Si tratta di un romanzo che ho scritto nel mese di Agosto. Inizialmente avrebbe dovuto essere un racconto da inserire in una raccolta, ma giorno dopo giorno la storia ha cominciato a svilupparsi e a reclamare molto più spazio di quello previsto. La storia è tutta nel titolo, in un certo senso, anche se il titolo può sembrare fuorviante e per alcuni di cattivo gusto. Come ho scritto nella prefazione sul sito, dentro ci sono risate e cose molto cattive, qualcosa che potrebbe sembrare una satira e qualcos’altro che potrebbe essere scambiato per fantascienza, soprattutto per via dello strano lavoro dei protagonisti. Dal mio punto di vista è solo la storia di un gruppo di uomini e donne molto diversi ma accomunati dall’aver a che fare con qualcosa di molto più grande di loro. Questo ‘qualcosa’ ha i suoi lati positivi e negativi, e tutti loro devono decidere quale di questi lati è il più importante, e agire di conseguenza. Mi rendo conto che come presentazione è pessima, ma raccontare la trama di un libro o il perché l’hai scritto è come mettersi a parlare d’amore: o finisci col confonderti sembrando drogato, o quel che dici svilisce l’argomento nel momento stesso in cui apri bocca.
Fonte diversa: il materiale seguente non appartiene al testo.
(** * loopy/target/c/c_execution.py: compiling C kernels and calling them
      through ctypes

    A shallow embedding of the three classes of the module,
    [CCompiler] (with its subclass [CppCompiler]), [CompiledCKernel] and
    [CKernelExecutor], together with the parts of Python, [ctypes], [cgen]
    and [pytools.memoize_method] that they rely on.

    Side effects (temporary directories, files, child processes, loading a
    shared library, calling native code) are recorded in a trace of events;
    exceptions are values of type [exn]. *)

From stdpp Require Import gmap strings list.
From Stdlib Require Import Ascii PrimFloat.

Open Scope string_scope.
Open Scope Z_scope.
Open Scope list_scope.

(* ------------------------------------------------------------------ *)
(** ** Python built-ins used by the module                              *)
(* ------------------------------------------------------------------ *)

(** Whitespace as [str.split()] understands it (ASCII part). *)
Definition is_space (c : Ascii.ascii) : bool :=
  let n := Ascii.nat_of_ascii c in
  (Nat.eqb n 32 || (Nat.leb 9 n && Nat.leb n 13))%bool.

Definition flush_word (cur : string) (rest : list string) : list string :=
  match cur with
  | EmptyString => rest
  | _ => cur :: rest
  end.

Fixpoint str_split_from (cur s : string) : list string :=
  match s with
  | EmptyString => flush_word cur []
  | String c s' =>
      if is_space c then flush_word cur (str_split_from EmptyString s')
      else str_split_from (cur +:+ String c EmptyString) s'
  end.

(** [s.split()] with no separator: the maximal runs of non-blank characters. *)
Definition str_split (s : string) : list string := str_split_from EmptyString s.

Definition starts_with_slash (s : string) : bool :=
  match s with
  | String c _ => Ascii.eqb c "/"%char
  | EmptyString => false
  end.
(** * TupleMeasure / ICQA attribution engine: shallow embedding and proofs

    The development follows the Python sources under
    [TupleMeasure_ICQA/code]: the constant-weight measures
    ([measures/cbm.py], [measures/cim.py]), the hitting-set based RIM
    measure ([measures/rim.py]) and the three answer-level aggregators
    ([compute_icqa_prov.py], [compute_icqa_resp.py], [compute_icqa_shap.py]).

    Conventions of the embedding
    - Python [int] is unbounded: bit masks are [N], other integers [Z] or
      [nat] (indices produced by [enumerate]).
    - Python [float] is idealised as an exact rational [Q]: the functions
      compute without rounding.  Results of numpy divisions that can be
      [nan]/[inf] use the type [pyfloat].  Where the rounding of the
      doubles decides a property, the float expression is given on binary64
      numbers as well (last part of the definitions).
    - A Python [set] of indices is a list (its iteration order); a [dict]
      whose iteration order matters is an association list in insertion
      order, other dictionaries are [gmap]s.
    - Exceptions are the [Err] case of [result].
    - What lies outside the repository is a parameter: the CP-SAT and
      Glucose solvers, the numpy random generator, Python's [int] on
      strings and [hash] on tuples are Section variables, and what the
      proofs need of them is stated as a hypothesis. *)

From stdpp Require Import gmap strings sorting.
From Equations Require Import Equations.
From Stdlib Require Import Ascii String ZArith NArith QArith Lia Permutation Bool List.
From Stdlib Require DecimalString DecimalZ.
From Stdlib Require Import Lqa Qabs.
From Stdlib Require Import Floats.
Import ListNotations.
(** * Sharding-propagation schema model of [torch/distributed/_tensor/op_schema.py]

    A shallow embedding of [OpStrategy.max_num_shards] and of [OpSchema]
    ([args_spec], [arg_type_tensor_or_tensor_list_like], [__hash__], [__eq__],
    [gen_fake_args], [_inplace_rewrap_schema_suggestion]) together with the
    properties of its identity, hashing and rewrapping. *)

From Stdlib Require Import ZArith Ascii.
From stdpp Require Import base decidable option list strings gmap.

(** ** Python exceptions and fallible computations *)

Inductive PyExc : Set := TypeError | AssertionError | IndexError | ValueError.

Inductive result (A : Type) : Type :=
| Ok (a : A)
| Raise (e : PyExc).
Arguments Ok {A} a.
Arguments Raise {A} e.

#[export] Instance result_ret : MRet result := λ A a, Ok a.
#[export] Instance result_bind : MBind result := λ A B k m,
  match m with
  | Ok a => k a
  | Raise e => Raise e
  end.

(** Left-to-right traversal that stops at the first raised exception. *)
Fixpoint result_mapM {A B : Type} (f : A → result B) (l : list A) : result (list B) :=
  match l with
  | [] => Ok []
  | a :: l' =>
      match f a with
      | Ok b =>
          match result_mapM f l' with
          | Ok bs => Ok (b :: bs)
          | Raise e => Raise e
          end
      | Raise e => Raise e
      end
  end.

(** [seq[i]] on a Python sequence: negative indices count from the end, an
    index outside the sequence raises [IndexError]. *)
Definition py_getitem {A : Type} (l : list A) (i : Z) : result A :=
  let n := Z.of_nat (length l) in
  let j := if (i <? 0)%Z then (i + n)%Z else i in
  if ((j <? 0) || (n <=? j))%Z then Raise IndexError
  else match l !! Z.to_nat j with
       | Some a => Ok a
       | None => Raise IndexError
       end.

(** [dict.get(key, default)]. *)
Definition dict_get {V : Type} (d : gmap string V) (key : string) (dflt : V) : V :=
  default dflt (d !! key).

(** [max(seq)] on integers: [ValueError] on an empty sequence, otherwise the
    running maximum, replaced only by a strictly greater item. *)
Definition py_max (l : list Z) : result Z :=
  match l with
  | [] => Raise ValueError
  | x :: rest => Ok (foldl (λ m y, if (m <? y)%Z then y else m) x rest)
  end.

(** ** Placement specs *)

Inductive Placement : Set := Replicate | Shard (dim : Z) | Partial.

Inductive DType : Set := float16 | float32 | float64 | int32 | int64 | bool_.

Record TensorMeta : Set := {
  shape : list Z;
  stride : list Z;
  dtype : DType
}.

(** Modelled from the spec: [DTensorSpec] lives in [placement_types], outside
    this file.  It is the per-tensor descriptor of a mesh reference (kept as
    the sizes of the mesh dimensions), the ordered per-mesh-dimension
    placements and the optional tensor metadata (shape, stride, dtype).  Two
    placement specs are equal iff all fields compare equal. *)
Record DTensorSpec : Set := {
  mesh : list Z;
  placements : list Placement;
  tensor_meta : option TensorMeta
}.

#[export] Instance Placement_eq_dec : EqDecision Placement.
Proof. solve_decision. Defined.
#[export] Instance DType_eq_dec : EqDecision DType.
Proof. solve_decision. Defined.
#[export] Instance TensorMeta_eq_dec : EqDecision TensorMeta.
Proof. solve_decision. Defined.
#[export] Instance DTensorSpec_eq_dec : EqDecision DTensorSpec.
Proof. solve_decision. Defined.

Definition is_shard (p : Placement) : bool :=
  match p with
  | Shard _ => true
  | _ => false
  end.

(** Modelled from the spec: [DTensorSpec.num_shards] is the shard count
    implied by a spec, the product of the sizes of the mesh dimensions on
    which the tensor is sharded. *)
Definition num_shards (spec : DTensorSpec) : Z :=
  foldl (λ acc pm, if is_shard pm.1 then (acc * pm.2)%Z else acc) 1%Z
        (zip (placements spec) (mesh spec)).

(** ** Strategies *)

Record PlacementStrategy : Set := {
  output_spec : DTensorSpec;
  input_specs : option (list DTensorSpec)
}.

Record OpStrategy : Set := {
  strategies : list PlacementStrategy
}.

Definition max_num_shards (self : OpStrategy) : result Z :=
  py_max (map (λ strategy, num_shards (output_spec strategy)) (strategies self)).

(** ** Argument values *)

(** A Python float, by the number it denotes: an infinity, negative zero, a
    float of integral value, the fraction [(2 * half + 1) / 2 ^ log2_den], or
    not-a-number.  A not-a-number object carries its identity, which the
    comparison of containers consults. *)
Inductive PyFloat : Set :=
| FNan (id : positive)
| FInf (negative : bool)
| FNegZero
| FInt (z : Z)
| FFrac (half : Z) (log2_den : positive).

(** The number a boolean, an integer or a float denotes. *)
Inductive Num : Set :=
| NInt (z : Z)
| NFrac (half : Z) (log2_den : positive)
| NInf (negative : bool).

#[export] Instance PyFloat_eq_dec : EqDecision PyFloat.
Proof. solve_decision. Defined.
#[export] Instance Num_eq_dec : EqDecision Num.
Proof. solve_decision. Defined.

Definition float_num (f : PyFloat) : option Num :=
  match f with
  | FNan _ => None
  | FInf negative => Some (NInf negative)
  | FNegZero => Some (NInt 0)
  | FInt z => Some (NInt z)
  | FFrac half log2_den => Some (NFrac half log2_den)
  end.

(** The objects found in [args_schema] and [kwargs_schema]: a tensor leaf
    (a placement spec in a schema, a fake tensor in generated arguments),
    [None], booleans, integers, floats, strings, lists and tuples. *)
#[local] Unset Elimination Schemes.
Inductive Obj (T : Type) : Type :=
| OTensor (t : T)
| ONone
| OBool (b : bool)
| OInt (z : Z)
| OFloat (f : PyFloat)
| OStr (s : string)
| OList (l : list (Obj T))
| OTuple (l : list (Obj T)).
#[local] Set Elimination Schemes.
Arguments OTensor {T} t.
Arguments ONone {T}.
Arguments OBool {T} b.
Arguments OInt {T} z.
Arguments OFloat {T} f.
Arguments OStr {T} s.
Arguments OList {T} l.
Arguments OTuple {T} l.

Abbreviation PyVal := (Obj DTensorSpec).

(** Pairwise comparison of two sequences: equal lengths and equal items. *)
Fixpoint seq_eq {A B : Type} (f : A → B → bool) (l : list A) (m : list B) : bool :=
  match l, m with
  | [], [] => true
  | a :: l', b :: m' => f a b && seq_eq f l' m'
  | _, _ => false
  end.

(** The number a value denotes, if it is a number; a not-a-number float
    denotes none. *)
Definition py_num (x : PyVal) : option Num :=
  match x with
  | OBool b => Some (NInt (Z.b2z b))
  | OInt z => Some (NInt z)
  | OFloat f => float_num f
  | _ => None
  end.

(** Both values are one and the same not-a-number object. *)
Definition same_nan (x y : PyVal) : bool :=
  match x, y with
  | OFloat (FNan i), OFloat (FNan j) => bool_decide (i = j)
  | _, _ => false
  end.

(** Python's [==] on argument values.  Booleans, integers and floats compare
    by the number they denote ([True == 1 == 1.0]), so that a not-a-number
    float equals nothing, itself included; a list never equals a tuple;
    placement specs compare field by field.  Lists and tuples compare item by
    item, an item being equal to the identical object before [==] is asked:
    only for a not-a-number float do the two differ. *)
Fixpoint py_eq (x y : PyVal) {struct x} : bool :=
  match x, y with
  | OTensor s, OTensor t => bool_decide (s = t)
  | ONone, ONone => true
  | OStr a, OStr b => bool_decide (a = b)
  | OList l, OList m => seq_eq (λ a b, same_nan a b || py_eq a b) l m
  | OTuple l, OTuple m => seq_eq (λ a b, same_nan a b || py_eq a b) l m
  | _, _ =>
      match py_num x, py_num y with
      | Some a, Some b => bool_decide (a = b)
      | _, _ => false
      end
  end.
Su quale piattaforma si può acquistare, insieme agli altri libri? E di che genere di piattaforma si tratta?
La piattaforma è ilmiolibro.it
Sono parecchi anni che è attiva e credo sia ormai molto conosciuta, perlomeno tra gli addetti ai lavori. Non dimenticare che stiamo parlando di libri nel 2016, il che equivale quasi a parlare dell’estinzione del dodo o della traduzione del Manoscritto Voynich. E’ una piattaforma che ti concede enorme libertà per quanto riguarda i contenuti di ciò che scrivi e la forma finale che avrà il tuo lavoro, sia che si parli di carta come di ebook. Permette di pubblicare quando le grandi case editrici – per svariati motivi – non lo fanno, e molte di quelle piccole chiedono qualche migliaio di euro per poterlo fare. Se sali su questa piattaforma non lo fai per diventare ricco, famoso e andare in TV. Perché non succederà.
Cosa consigli a chi vuole intraprendere il percorso letterario ?
Potrei dirgli di provare a fare quel che hanno fatto tutti quelli che oggi pubblicano in grande stile, ma potrebbe non funzionare. Potrei dirgli quello che ho fatto io, ma sicuramente non funzionerebbe. Così mi limito a dire questo: leggi molto, fa’ delle esperienze, e poi chiuditi in una stanza e fa’ quel che va fatto. Ricorda che scrivere non è un percorso, ma una benedetta maledizione. E che se le maledizioni lo spaventano, si ricordi che ce ne sono di peggiori. Come vivere senza avere uno scopo qualunque. O restare senza niente da bere o da fumare. O dover assistere ad uno spettacolo di Holiday On Ice.